### What is being asked
Write out, from the entries below, exactly the lines that run between the lines holding "(** One callback waits and" and "(** Is the frame", inclusive, and stop there.

### Data supplied
● ● ● ●
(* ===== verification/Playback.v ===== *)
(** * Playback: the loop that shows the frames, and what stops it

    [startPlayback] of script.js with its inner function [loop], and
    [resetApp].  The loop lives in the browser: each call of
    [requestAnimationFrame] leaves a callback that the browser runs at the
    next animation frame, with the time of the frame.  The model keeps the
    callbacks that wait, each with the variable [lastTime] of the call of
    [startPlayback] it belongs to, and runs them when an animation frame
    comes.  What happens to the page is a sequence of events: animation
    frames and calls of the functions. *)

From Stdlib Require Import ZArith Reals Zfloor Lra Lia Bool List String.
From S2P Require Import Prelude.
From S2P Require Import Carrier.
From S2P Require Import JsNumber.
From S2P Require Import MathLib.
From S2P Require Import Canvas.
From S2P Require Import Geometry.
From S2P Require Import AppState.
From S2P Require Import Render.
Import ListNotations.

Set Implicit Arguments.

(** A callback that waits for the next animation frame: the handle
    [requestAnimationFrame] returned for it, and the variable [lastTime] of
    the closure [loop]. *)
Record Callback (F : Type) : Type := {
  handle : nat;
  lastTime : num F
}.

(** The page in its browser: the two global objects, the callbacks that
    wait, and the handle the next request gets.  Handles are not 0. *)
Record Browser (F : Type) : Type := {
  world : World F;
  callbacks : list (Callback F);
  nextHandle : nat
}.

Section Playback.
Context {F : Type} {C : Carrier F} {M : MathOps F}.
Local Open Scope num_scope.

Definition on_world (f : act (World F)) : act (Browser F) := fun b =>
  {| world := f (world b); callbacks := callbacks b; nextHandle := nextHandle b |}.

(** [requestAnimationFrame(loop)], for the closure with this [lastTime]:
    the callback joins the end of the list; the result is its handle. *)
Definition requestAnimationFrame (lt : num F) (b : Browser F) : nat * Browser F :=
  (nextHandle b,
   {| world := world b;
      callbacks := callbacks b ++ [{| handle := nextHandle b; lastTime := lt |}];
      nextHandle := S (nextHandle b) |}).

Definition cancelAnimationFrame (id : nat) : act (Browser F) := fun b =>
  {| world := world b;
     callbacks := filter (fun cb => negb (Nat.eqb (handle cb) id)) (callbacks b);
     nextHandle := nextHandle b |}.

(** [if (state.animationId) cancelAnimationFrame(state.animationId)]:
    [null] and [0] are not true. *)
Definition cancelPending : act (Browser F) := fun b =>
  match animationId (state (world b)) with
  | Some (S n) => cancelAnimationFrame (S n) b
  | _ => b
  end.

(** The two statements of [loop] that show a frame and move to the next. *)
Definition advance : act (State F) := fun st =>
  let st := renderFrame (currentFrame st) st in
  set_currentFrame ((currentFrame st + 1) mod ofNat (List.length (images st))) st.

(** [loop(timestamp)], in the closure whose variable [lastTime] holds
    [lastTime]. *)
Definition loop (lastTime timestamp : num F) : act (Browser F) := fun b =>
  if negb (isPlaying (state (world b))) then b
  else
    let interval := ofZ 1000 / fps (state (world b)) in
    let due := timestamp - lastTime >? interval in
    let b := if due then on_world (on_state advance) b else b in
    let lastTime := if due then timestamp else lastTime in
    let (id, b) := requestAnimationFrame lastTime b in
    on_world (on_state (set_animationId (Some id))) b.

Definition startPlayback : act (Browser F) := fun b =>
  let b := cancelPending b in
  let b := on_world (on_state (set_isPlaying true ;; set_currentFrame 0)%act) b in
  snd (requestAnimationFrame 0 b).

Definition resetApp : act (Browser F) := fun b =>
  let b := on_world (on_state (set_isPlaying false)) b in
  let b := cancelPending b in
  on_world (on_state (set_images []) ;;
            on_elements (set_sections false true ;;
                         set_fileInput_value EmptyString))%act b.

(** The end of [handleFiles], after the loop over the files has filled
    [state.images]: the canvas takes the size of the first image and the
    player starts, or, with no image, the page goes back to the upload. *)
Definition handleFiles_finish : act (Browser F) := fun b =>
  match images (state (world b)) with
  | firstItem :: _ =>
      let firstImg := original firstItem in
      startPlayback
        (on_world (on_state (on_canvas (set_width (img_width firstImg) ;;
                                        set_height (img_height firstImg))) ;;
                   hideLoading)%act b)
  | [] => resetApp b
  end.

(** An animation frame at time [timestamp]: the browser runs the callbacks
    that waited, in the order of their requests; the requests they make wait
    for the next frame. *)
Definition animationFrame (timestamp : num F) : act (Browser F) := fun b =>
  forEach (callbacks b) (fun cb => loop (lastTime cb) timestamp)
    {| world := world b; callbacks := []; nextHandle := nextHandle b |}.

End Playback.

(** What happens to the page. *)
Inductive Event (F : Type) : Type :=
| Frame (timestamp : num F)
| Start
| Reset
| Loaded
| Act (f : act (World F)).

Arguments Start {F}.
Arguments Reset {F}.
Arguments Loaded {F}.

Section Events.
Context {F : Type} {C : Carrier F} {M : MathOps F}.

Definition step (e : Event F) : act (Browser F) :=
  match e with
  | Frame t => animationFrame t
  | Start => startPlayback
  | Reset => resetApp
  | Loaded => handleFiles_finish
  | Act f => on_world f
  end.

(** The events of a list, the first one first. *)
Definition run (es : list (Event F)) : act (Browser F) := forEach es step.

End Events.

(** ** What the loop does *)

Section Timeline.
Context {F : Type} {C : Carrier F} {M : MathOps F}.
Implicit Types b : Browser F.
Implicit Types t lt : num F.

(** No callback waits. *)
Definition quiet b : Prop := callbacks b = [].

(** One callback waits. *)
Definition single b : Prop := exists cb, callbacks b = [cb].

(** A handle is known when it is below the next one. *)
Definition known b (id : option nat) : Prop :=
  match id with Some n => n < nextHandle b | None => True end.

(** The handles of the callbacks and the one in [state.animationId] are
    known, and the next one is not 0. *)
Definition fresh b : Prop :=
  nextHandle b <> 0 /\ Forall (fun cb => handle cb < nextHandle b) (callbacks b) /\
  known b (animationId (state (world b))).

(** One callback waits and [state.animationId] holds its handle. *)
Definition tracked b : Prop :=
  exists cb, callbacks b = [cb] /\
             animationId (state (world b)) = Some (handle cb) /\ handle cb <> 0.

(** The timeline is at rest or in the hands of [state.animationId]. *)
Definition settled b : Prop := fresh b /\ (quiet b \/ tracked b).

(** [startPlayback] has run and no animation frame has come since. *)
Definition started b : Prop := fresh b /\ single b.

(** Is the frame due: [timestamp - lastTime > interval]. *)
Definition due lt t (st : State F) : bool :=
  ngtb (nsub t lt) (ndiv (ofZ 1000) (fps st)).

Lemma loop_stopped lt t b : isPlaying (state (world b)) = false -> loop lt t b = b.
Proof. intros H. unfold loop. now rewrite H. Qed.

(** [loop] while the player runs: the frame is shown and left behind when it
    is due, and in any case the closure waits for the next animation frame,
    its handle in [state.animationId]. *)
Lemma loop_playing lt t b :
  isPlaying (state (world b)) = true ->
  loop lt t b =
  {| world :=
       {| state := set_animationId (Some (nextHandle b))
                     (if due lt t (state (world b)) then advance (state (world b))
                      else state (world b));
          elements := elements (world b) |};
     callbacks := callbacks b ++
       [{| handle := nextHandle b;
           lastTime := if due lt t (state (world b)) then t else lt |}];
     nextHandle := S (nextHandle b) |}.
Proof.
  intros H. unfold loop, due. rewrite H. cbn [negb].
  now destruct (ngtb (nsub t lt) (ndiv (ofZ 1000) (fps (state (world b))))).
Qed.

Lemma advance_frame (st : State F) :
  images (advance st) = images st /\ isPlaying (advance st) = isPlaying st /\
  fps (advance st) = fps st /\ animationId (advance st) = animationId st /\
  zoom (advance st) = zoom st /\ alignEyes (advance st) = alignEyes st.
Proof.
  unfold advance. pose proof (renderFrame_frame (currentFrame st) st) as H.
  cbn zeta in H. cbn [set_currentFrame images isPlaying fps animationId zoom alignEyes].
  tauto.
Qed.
● ● ● ●
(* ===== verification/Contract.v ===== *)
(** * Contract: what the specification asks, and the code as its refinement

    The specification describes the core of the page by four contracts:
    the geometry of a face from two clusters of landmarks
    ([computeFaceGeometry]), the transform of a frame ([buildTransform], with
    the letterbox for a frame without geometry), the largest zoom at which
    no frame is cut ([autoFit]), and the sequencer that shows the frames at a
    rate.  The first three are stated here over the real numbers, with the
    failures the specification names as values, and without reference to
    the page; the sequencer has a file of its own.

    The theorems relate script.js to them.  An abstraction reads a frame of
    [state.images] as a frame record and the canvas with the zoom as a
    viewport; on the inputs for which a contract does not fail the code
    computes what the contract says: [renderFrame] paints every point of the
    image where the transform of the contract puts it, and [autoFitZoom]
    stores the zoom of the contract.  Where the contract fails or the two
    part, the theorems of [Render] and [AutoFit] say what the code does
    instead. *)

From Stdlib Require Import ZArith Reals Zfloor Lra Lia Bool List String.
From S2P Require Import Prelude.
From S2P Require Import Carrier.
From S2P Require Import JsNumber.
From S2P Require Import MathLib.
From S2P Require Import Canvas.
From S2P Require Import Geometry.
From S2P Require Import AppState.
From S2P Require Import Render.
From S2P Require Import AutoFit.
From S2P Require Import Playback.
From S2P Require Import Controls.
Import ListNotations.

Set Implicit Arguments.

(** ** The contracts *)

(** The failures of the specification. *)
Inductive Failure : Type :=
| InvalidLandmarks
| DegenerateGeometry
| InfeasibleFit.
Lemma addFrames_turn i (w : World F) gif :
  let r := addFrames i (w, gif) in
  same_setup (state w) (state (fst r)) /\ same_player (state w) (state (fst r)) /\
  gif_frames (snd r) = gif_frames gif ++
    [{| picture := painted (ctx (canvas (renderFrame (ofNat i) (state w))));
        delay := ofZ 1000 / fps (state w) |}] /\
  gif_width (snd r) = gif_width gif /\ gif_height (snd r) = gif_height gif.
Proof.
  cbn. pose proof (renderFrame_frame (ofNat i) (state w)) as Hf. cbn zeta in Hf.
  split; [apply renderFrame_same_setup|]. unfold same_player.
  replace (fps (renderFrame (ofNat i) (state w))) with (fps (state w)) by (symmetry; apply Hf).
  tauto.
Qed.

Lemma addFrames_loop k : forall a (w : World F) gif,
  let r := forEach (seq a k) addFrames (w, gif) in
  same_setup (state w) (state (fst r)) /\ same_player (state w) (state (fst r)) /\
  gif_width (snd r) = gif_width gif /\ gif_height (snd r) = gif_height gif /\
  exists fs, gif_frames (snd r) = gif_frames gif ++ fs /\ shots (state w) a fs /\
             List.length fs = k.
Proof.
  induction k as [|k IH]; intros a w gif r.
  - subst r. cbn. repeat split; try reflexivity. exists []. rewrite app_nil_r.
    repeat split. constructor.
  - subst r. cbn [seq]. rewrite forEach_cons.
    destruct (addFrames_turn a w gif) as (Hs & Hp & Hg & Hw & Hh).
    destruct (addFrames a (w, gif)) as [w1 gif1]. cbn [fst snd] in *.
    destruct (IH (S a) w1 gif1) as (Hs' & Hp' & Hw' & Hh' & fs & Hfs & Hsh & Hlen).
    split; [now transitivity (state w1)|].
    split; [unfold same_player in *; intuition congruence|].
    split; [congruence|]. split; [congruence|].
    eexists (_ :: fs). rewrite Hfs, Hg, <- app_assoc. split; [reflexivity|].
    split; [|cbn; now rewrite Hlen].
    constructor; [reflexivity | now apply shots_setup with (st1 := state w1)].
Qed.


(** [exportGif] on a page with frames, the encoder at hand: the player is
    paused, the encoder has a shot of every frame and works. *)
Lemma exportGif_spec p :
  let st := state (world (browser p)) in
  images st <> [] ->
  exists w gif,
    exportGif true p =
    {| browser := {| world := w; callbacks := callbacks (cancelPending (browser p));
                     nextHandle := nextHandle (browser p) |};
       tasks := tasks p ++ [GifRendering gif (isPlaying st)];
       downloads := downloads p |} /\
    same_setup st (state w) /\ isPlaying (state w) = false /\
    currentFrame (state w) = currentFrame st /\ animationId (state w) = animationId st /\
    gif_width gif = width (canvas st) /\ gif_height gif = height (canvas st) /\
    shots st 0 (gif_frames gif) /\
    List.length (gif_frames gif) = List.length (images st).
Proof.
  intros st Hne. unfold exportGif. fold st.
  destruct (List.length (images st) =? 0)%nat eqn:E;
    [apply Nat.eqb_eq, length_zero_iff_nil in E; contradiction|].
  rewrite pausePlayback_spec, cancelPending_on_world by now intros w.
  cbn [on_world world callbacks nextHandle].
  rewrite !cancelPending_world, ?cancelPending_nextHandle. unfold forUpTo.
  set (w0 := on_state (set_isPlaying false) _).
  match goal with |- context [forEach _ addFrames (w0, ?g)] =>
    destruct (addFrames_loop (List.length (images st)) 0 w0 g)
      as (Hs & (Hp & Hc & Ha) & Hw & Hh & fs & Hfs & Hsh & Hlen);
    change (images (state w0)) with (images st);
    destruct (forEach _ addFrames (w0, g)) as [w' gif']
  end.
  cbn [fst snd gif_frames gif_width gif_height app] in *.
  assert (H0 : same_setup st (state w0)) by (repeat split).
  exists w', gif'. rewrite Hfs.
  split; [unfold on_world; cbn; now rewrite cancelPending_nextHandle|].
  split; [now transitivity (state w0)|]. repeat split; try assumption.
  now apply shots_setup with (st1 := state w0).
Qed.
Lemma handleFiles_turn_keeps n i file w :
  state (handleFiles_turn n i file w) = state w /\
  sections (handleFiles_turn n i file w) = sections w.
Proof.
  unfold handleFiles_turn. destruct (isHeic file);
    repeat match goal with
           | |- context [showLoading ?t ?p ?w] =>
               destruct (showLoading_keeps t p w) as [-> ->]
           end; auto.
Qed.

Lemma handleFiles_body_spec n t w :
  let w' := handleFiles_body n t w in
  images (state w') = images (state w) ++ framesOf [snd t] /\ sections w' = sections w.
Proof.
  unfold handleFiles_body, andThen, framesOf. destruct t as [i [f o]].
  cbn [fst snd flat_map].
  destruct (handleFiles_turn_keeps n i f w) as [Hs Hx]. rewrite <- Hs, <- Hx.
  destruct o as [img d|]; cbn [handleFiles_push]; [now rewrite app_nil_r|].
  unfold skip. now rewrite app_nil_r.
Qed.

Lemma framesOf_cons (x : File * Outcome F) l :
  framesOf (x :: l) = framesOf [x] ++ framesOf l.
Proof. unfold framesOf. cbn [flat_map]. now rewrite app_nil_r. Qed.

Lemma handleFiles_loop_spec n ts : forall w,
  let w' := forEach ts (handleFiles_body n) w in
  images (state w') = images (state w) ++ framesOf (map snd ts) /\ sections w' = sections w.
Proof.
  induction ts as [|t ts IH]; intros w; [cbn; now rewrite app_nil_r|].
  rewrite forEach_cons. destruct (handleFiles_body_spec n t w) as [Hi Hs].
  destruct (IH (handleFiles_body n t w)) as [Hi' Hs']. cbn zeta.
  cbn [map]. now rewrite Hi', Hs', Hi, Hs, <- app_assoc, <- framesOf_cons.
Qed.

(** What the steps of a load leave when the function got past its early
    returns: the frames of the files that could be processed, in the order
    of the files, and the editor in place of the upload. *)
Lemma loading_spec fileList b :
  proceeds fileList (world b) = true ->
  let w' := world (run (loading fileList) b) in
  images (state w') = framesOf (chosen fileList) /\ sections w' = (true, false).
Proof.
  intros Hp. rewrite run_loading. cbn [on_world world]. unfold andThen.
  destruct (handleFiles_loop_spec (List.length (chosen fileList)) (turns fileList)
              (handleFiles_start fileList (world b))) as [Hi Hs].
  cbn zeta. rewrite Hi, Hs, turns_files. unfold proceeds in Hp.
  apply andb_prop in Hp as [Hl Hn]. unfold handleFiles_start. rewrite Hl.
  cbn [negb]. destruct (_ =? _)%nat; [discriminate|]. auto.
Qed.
● ● ● ●
### Answer space
(** One callback waits and [state.animationId] holds its handle. *)
Definition tracked b : Prop :=
  exists cb, callbacks b = [cb] /\
             animationId (state (world b)) = Some (handle cb) /\ handle cb <> 0.

(** The timeline is at rest or in the hands of [state.animationId]. *)
Definition settled b : Prop := fresh b /\ (quiet b \/ tracked b).

(** [startPlayback] has run and no animation frame has come since. *)
Definition started b : Prop := fresh b /\ single b.

(** Is the frame due: [timestamp - lastTime > interval]. *)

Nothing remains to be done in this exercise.